For INDIAN HARBOR INSURANCE COMPANY, Defendant: CARA TSENG DUFFIELD, LEAD ATTORNEY, WILEY REIN LLP, WASHINGTON, DC; DAVID H. TOPOL, KAREN L. TOTO, LEAD ATTORNEYS, PRO HAC VICE, WILEY REIN LLP, WASHINGTON, DC; JASON P. GOSSELIN, LEAD ATTORNEY, DRINKER BIDDLE & REATH LLP, PHILADELPHIA, PA.
For INDIAN HARBOR INSURANCE COMPANY, ThirdParty Plaintiff, Counter Claimant: CARA TSENG DUFFIELD, KAREN L. TOTO, LEAD ATTORNEYS, WILEY REIN LLP, WASHINGTON, DC; DAVID H. TOPOL, LEAD ATTORNEY, PRO HAC VICE, WASHINGTON, DC; JASON P. GOSSELIN, LEAD ATTORNEY, DRINKER BIDDLE & REATH LLP, PHILADELPHIA, PA.
Harvey Bartle, III, J.
Plaintiffs United National Insurance Company (" UNIC") and Penn-America Insurance Company (" Penn-America") are both insurance companies which were insured by defendant Indian Harbor Insurance Company (" Indian Harbor"). Together UNIC and Penn-America have sued Indian Harbor in this diversity action for breach of contract, breach of duties, waiver, estoppel, and reformation of the policies issued to them by Indian Harbor (the " Indian Harbor policies") in connection with three underlying coverage disputes involving plaintiffs' insureds. Plaintiffs seek compensatory damages stemming primarily from defense costs and/or settlement payments made in connection with these underlying disputes. Indian Harbor has filed an answer and counterclaim against plaintiffs as well as a third-party claim against Diamond State Insurance Company.
Before the court are two motions filed by Indian Harbor. The first is its motion to dismiss Counts I, II, and III of the complaint under Rule 12(b)(6) of the Federal Rules of Civil Procedure insofar as these counts relate to one underlying coverage dispute involving UNIC and to dismiss Count IV of the complaint in its entirety. The second is the motion of Indian Harbor to strike plaintiffs' jury demand as to certain counts of the complaint. Since Indian Harbor has filed an answer, we will consider its partial motion to dismiss under Rule 12(b)(6) as a motion for partial judgment on the pleadings under Rule 12(c). See Turbe v.
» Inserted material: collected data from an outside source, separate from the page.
(** X11: the mapping of a batch has one key per distinct term: its keys
    are without repetition and are exactly the terms given, a term given
    twice is looked up again and keeps one key, and when the terms are all
    different the keys are the terms in the order given (lines 78-84). *)
Theorem batch_keys_are_the_distinct_terms (matcher : Matcher)
  (terms : list string) :
  exists d,
    batch_query_quickumls matcher terms = Results d
    /\ NoDup (keys d)
    /\ (forall t, In t (keys d) <-> In t terms)
    /\ (List.length d <= List.length terms)%nat
    /\ (NoDup terms -> keys d = terms).
Proof.
  destruct (batch_loop matcher terms []) as (d & Hd & _).
  destruct (batch_loop_keys matcher terms [] d Hd) as (Hnd & Hin & Hord).
  exists d. split.
  { unfold batch_query_quickumls.
    change (try_except
              (bind (for_each terms
                       (fun term batch_results =>
                          let results := query_quickumls matcher term in
                          ret (dict_set batch_results term results)) [])
                    (fun batch_results => ret (Results batch_results)))
              (fun e => BatchFailed ("Batch QuickUMLS query failed: " ++ exn_str e))
            = Results d).
    rewrite Hd. reflexivity. }
  split; [apply Hnd; constructor|]. split.
  - intros t. rewrite Hin. simpl. tauto.
  - split.
    + rewrite <- (length_map fst d). fold (keys d).
      apply NoDup_incl_length; [apply Hnd; constructor|].
      intros t Ht. apply Hin in Ht as [[]|Ht]. exact Ht.
    + intros Hterms. apply Hord; [exact Hterms|intros t _ []].
Qed.

Lemma batch_keys_are_the_distinct_terms_witness :
  NoDup ["fever"; "boom"; "headache"]
  /\ exists d,
       batch_query_quickumls demo_matcher ["fever"; "boom"; "headache"]
       = Results d
       /\ keys d = ["fever"; "boom"; "headache"].
Proof.
  assert (NoDup ["fever"; "boom"; "headache"]) as Hnd.
  { repeat constructor; simpl; intuition discriminate. }
  split; [exact Hnd|].
  destruct (batch_keys_are_the_distinct_terms demo_matcher
              ["fever"; "boom"; "headache"]) as (d & Hd & _ & _ & _ & Hord).
  exists d; split; [exact Hd|exact (Hord Hnd)].
Defined.

Lemma query_same_answer (matcher matcher' : Matcher) (term : string) :
  match_ matcher term true false = match_ matcher' term true false ->
  query_quickumls matcher term = query_quickumls matcher' term.
Proof. intros H. unfold query_quickumls, query_body. now rewrite H. Qed.

(** X12: a batch asks the matcher about the terms given and about
    nothing else: two matchers that answer the same for each of these
    terms give the same mapping (lines 80-82). *)
Theorem batch_asks_only_its_terms (matcher matcher' : Matcher)
  (terms : list string) :
  (forall t, In t terms ->
             match_ matcher t true false = match_ matcher' t true false) ->
  batch_query_quickumls matcher terms = batch_query_quickumls matcher' terms.
Proof.
  intros H. unfold batch_query_quickumls. f_equal. f_equal.
  generalize (@nil (string * list entry)) as d0.
  induction terms as [|x terms IH]; intros d0; cbn [for_each bind ret];
    [reflexivity|].
  cbv zeta. rewrite (query_same_answer matcher matcher' x (H x (or_introl eq_refl))).
  apply IH. intros t Ht. apply H. now right.
Qed.

Lemma batch_asks_only_its_terms_witness :
  batch_query_quickumls demo_matcher ["headache"; "cough"]
  = batch_query_quickumls silent_matcher ["headache"; "cough"].
Proof.
  apply batch_asks_only_its_terms.
  intros t [<-|[<-|[]]]; reflexivity.
Defined.

(* ================================================================= *)
(** ** Further properties of the batch file *)

Lemma append_nil_r (s : string) : s ++ "" = s.
Proof. induction s as [|c s IH]; simpl; [reflexivity|now rewrite IH]. Qed.

Lemma append_assoc (a b c : string) : (a ++ b) ++ c = a ++ b ++ c.
Proof. induction a as [|x a IH]; simpl; [reflexivity|now rewrite IH]. Qed.

Lemma of_list_app (l1 l2 : list ascii) :
  string_of_list_ascii (l1 ++ l2)
  = string_of_list_ascii l1 ++ string_of_list_ascii l2.
Proof. induction l1 as [|c l1 IH]; simpl; [reflexivity|now rewrite IH]. Qed.

Lemma to_list_app (a b : string) :
  list_ascii_of_string (a ++ b)
  = (list_ascii_of_string a ++ list_ascii_of_string b)%list.
Proof. induction a as [|c a IH]; simpl; [reflexivity|now rewrite IH]. Qed.

Lemma rev_str_app (a b : string) : rev_str (a ++ b) = rev_str b ++ rev_str a.
Proof.
  unfold rev_str. now rewrite to_list_app, rev_app_distr, of_list_app.
Qed.

Lemma rev_str_involutive (s : string) : rev_str (rev_str s) = s.
Proof.
  unfold rev_str.
  now rewrite list_ascii_of_string_of_list_ascii, rev_involutive,
    string_of_list_ascii_of_string.
Qed.

Lemma rev_str_cons (c : ascii) (s : string) :
  rev_str (String c s) = rev_str s ++ str1 c.
Proof. change (String c s) with (str1 c ++ s). now rewrite rev_str_app. Qed.

Lemma lstrip_head (s : string) : starts_with_space (lstrip s) = false.
Proof.
  induction s as [|c s IH]; simpl; [reflexivity|].
  destruct (isspace c) eqn:Hc; [exact IH|simpl; exact Hc].
Qed.

Lemma lstrip_suffix (s : string) : exists pre, s = pre ++ lstrip s.
Proof.
  induction s as [|c s (pre & IH)]; simpl.
  - now exists "".
  - destruct (isspace c).
    + exists (String c pre). simpl. now rewrite <- IH.
    + now exists "".
Qed.

Lemma lstrip_fixed (s : string) : starts_with_space s = false -> lstrip s = s.
Proof. destruct s as [|c s]; simpl; [reflexivity|now intros ->]. Qed.

(** What [strip] returns is a piece of the text, between what it removes. *)
Lemma strip_inside (s : string) : exists pre post, s = pre ++ strip s ++ post.
Proof.
  destruct (lstrip_suffix s) as (pre & Hpre).
  destruct (lstrip_suffix (rev_str (lstrip s))) as (post & Hpost).
  exists pre, (rev_str post). unfold strip. rewrite <- rev_str_app, <- Hpost.
  now rewrite rev_str_involutive.
Qed.

Lemma strip_ends (s : string) :
  starts_with_space (strip s) = false /\ ends_with_space (strip s) = false.
Proof.
  split.
  - destruct (lstrip_suffix (rev_str (lstrip s))) as (post & Hpost).
    apply (f_equal rev_str) in Hpost.
    rewrite rev_str_involutive, rev_str_app in Hpost. fold (strip s) in Hpost.
    pose proof (lstrip_head s) as Hhead. rewrite Hpost in Hhead.
    destruct (strip s) as [|c m]; [reflexivity|exact Hhead].
  - unfold ends_with_space, strip. rewrite rev_str_involutive.
    apply lstrip_head.
Qed.

Lemma strip_fixed (t : string) :
  starts_with_space t = false -> ends_with_space t = false -> strip t = t.
Proof.
  intros H1 H2. unfold strip. rewrite (lstrip_fixed t H1).
  rewrite (lstrip_fixed (rev_str t) H2). apply rev_str_involutive.
Qed.

Lemma contains_split (c : ascii) (s : string) :
  contains c s = true -> exists a b, s = a ++ String c b.
Proof.
  induction s as [|x s IH]; simpl; [discriminate|].
  destruct (Ascii.eqb_spec x c) as [->|Hne]; simpl.
  - intros _. now exists "", s.
  - intros H. destruct (IH H) as (a & b & ->). now exists (String x a), b.
Qed.

(** A line holds its line end at its end, and nowhere else. *)
Lemma line_end_is_last (body u w : string) :
  contains newline body = false ->
  (u ++ String newline w = body ++ str1 newline
   \/ u ++ String newline w = body) ->
  w = "".
Proof.
  revert u; induction body as [|c body IH]; intros u Hbody [H|H].
  - destruct u as [|x u]; simpl in H; [now injection H|].
    injection H as _ H. destruct u; discriminate H.
  - destruct u; discriminate H.
  - simpl in Hbody. apply orb_false_iff in Hbody as [Hc Hbody].
    destruct u as [|x u]; simpl in H; injection H as Hx H.
    + subst c. now rewrite Ascii.eqb_refl in Hc.
    + apply (IH u Hbody). now left.
  - simpl in Hbody. apply orb_false_iff in Hbody as [Hc Hbody].
    destruct u as [|x u]; simpl in H; injection H as Hx H.
    + subst c. now rewrite Ascii.eqb_refl in Hc.
    + apply (IH u Hbody). now right.
Qed.

Lemma contains_rev_str (c : ascii) (s : string) :
  contains c (rev_str s) = contains c s.
Proof.
  induction s as [|x s IH]; [reflexivity|].
  rewrite rev_str_cons, contains_app, IH. simpl.
  rewrite orb_false_r. apply orb_comm.
Qed.

Lemma lines_from_shape (cur s : string) :
  contains newline cur = false ->
  forall line, In line (lines_from cur s) ->
    line <> ""
    /\ exists body,
         (line = body ++ str1 newline \/ line = body)
         /\ contains newline body = false.
Proof.
  revert cur; induction s as [|c s IH]; intros cur Hcur line; simpl.
  - destruct (String.eqb_spec cur "") as [->|Hne]; [intros []|].
    intros [<-|[]]. split.
    + intros H. apply (f_equal rev_str) in H.
      rewrite rev_str_involutive in H. now elim Hne.
    + exists (rev_str cur). split; [now right|now rewrite contains_rev_str].
  - destruct (code c =? 10) eqn:Hc.
    + intros [<-|Hin].
      * rewrite rev_str_cons. split.
        -- destruct (rev_str cur); discriminate.
        -- exists (rev_str cur). split; [|now rewrite contains_rev_str].
           left. f_equal. f_equal.
           apply Z.eqb_eq in Hc. unfold code in Hc. unfold newline, chr.
           rewrite <- (ascii_N_embedding c). f_equal. lia.
      * now apply (IH "").
    + apply IH. simpl. rewrite Hcur, orb_false_r.
      destruct (Ascii.eqb_spec c newline) as [->|]; [discriminate Hc|reflexivity].
Qed.

Lemma strip_line_one_line (line body : string) :
  (line = body ++ str1 newline \/ line = body) ->
  contains newline body = false ->
  contains newline (strip line) = false.
Proof.
  intros Hline Hbody.
  destruct (contains newline (strip line)) eqn:Hc; [|reflexivity].
  destruct (contains_split _ _ Hc) as (m1 & m2 & Hm).
  destruct (strip_inside line) as (pre & post & Hin).
  rewrite Hm, append_assoc, <- append_assoc in Hin. simpl in Hin.
  assert (m2 ++ post = "") as Hlast.
  { apply (line_end_is_last body (pre ++ m1) (m2 ++ post) Hbody).
    rewrite <- Hin. exact Hline. }
  assert (m2 = "") as -> by (destruct m2; [reflexivity|discriminate Hlast]).
  pose proof (proj2 (strip_ends line)) as Hend.
  unfold ends_with_space in Hend. rewrite Hm, rev_str_app in Hend.
  discriminate Hend.
Qed.

(** X13: every term read from a batch file is a usable term: it is not
    empty, it neither begins nor ends with white space (trimming it again
    changes nothing), and it holds no line break (line 106). *)
Theorem batch_file_terms_are_trimmed (text t : string) :
  In t (read_terms text) ->
  t <> ""
  /\ starts_with_space t = false
  /\ ends_with_space t = false
  /\ strip t = t
  /\ contains newline t = false.
Proof.
  unfold read_terms. rewrite in_flat_map. intros (line & Hline & Ht).
  destruct (String.eqb_spec (strip line) "") as [|Hne]; [destruct Ht|].
  destruct Ht as [<-|[]].
  destruct (strip_ends line) as [Hs He].
  split; [exact Hne|]. split; [exact Hs|]. split; [exact He|].
  split; [now apply strip_fixed|].
  destruct (lines_from_shape "" (universal_newlines text) eq_refl line Hline)
    as (_ & body & Hshape & Hbody).
  exact (strip_line_one_line line body Hshape Hbody).
Qed.

Lemma batch_file_terms_are_trimmed_witness :
  In "headache" (read_terms demo_file) /\ strip "headache" = "headache".
Proof.
  assert (In "headache" (read_terms demo_file)) as H by (right; now left).
  split; [exact H|].
  exact (proj1 (proj2 (proj2 (proj2
           (batch_file_terms_are_trimmed demo_file "headache" H))))).
Defined.

Lemma concat_cons (x : string) (l : list string) :
  String.concat "" (x :: l) = x ++ String.concat "" l.
Proof. destruct l; simpl; [now rewrite append_nil_r|reflexivity]. Qed.

Lemma lines_from_concat (cur s : string) :
  String.concat "" (lines_from cur s) = rev_str cur ++ s.
Proof.
  revert cur; induction s as [|c s IH]; intros cur; cbn [lines_from].
  - destruct (String.eqb_spec cur "") as [->|Hne]; [reflexivity|].
    now rewrite concat_cons.
  - destruct (code c =? 10).
    + rewrite concat_cons, IH, rev_str_cons, append_assoc. reflexivity.
    + rewrite IH, rev_str_cons, append_assoc. reflexivity.
Qed.

Lemma universal_newlines_same (s : string) :
  contains carriage_return s = false -> universal_newlines s = s.
Proof.
  induction s as [|c s IH]; simpl; [reflexivity|].
  intros H. apply orb_false_iff in H as [Hc Hs].
  destruct (code c =? 13) eqn:H13.
  - apply Z.eqb_eq in H13.
    assert (c = carriage_return) as ->.
    { unfold carriage_return, chr. rewrite <- (ascii_N_embedding c).
      f_equal. unfold code in H13. lia. }
    now rewrite Ascii.eqb_refl in Hc.
  - now rewrite (IH Hs).
Qed.

(** X14: the lines of a batch file put together give back its text:
    nothing is lost or added when the file is cut into lines, apart from
    the line ends [\r\n] and [\r], which are read as [\n].  No line is
    empty, and a line holds a line end at its end or not at all
    (lines 105-106, the iteration over the file). *)
Theorem lines_give_back_the_text (text : string) :
  String.concat "" (readlines text) = universal_newlines text
  /\ (contains carriage_return text = false ->
      String.concat "" (readlines text) = text)
  /\ forall line, In line (readlines text) ->
       line <> ""
       /\ exists body,
            (line = body ++ str1 newline \/ line = body)
            /\ contains newline body = false.
Proof.
  unfold readlines. split; [apply lines_from_concat|]. split.
  - intros H. rewrite lines_from_concat. now rewrite universal_newlines_same.
  - apply lines_from_shape. reflexivity.
Qed.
Gov't of V.I., 938 F.2d 427, 428 (3d Cir. 1991).
A motion filed pursuant to Rule 12(b)(6) by a defendant who has also filed an answer is properly construed as a motion for judgment on the pleadings pursuant to Rule 12(c).
See Turbe, 938 F.2d at 428. The standard for evaluating a Rule 12(c) motion " is the same as the familiar standard used for evaluating a motion to dismiss under Rule 12(b)(6)."
Accurso v. Infra-Red Servs., Inc., 23 F.Supp.3d 494, 499 (E.D. Pa. 2014) (internal citations omitted). Accordingly, " the distinction between a motion under 12(b)(6) and a motion under 12(c) 'is purely formal.'" Id. (quoting Westcott v. City of Omaha, 901 F.2d 1486, 1488 (8th Cir. 1990)).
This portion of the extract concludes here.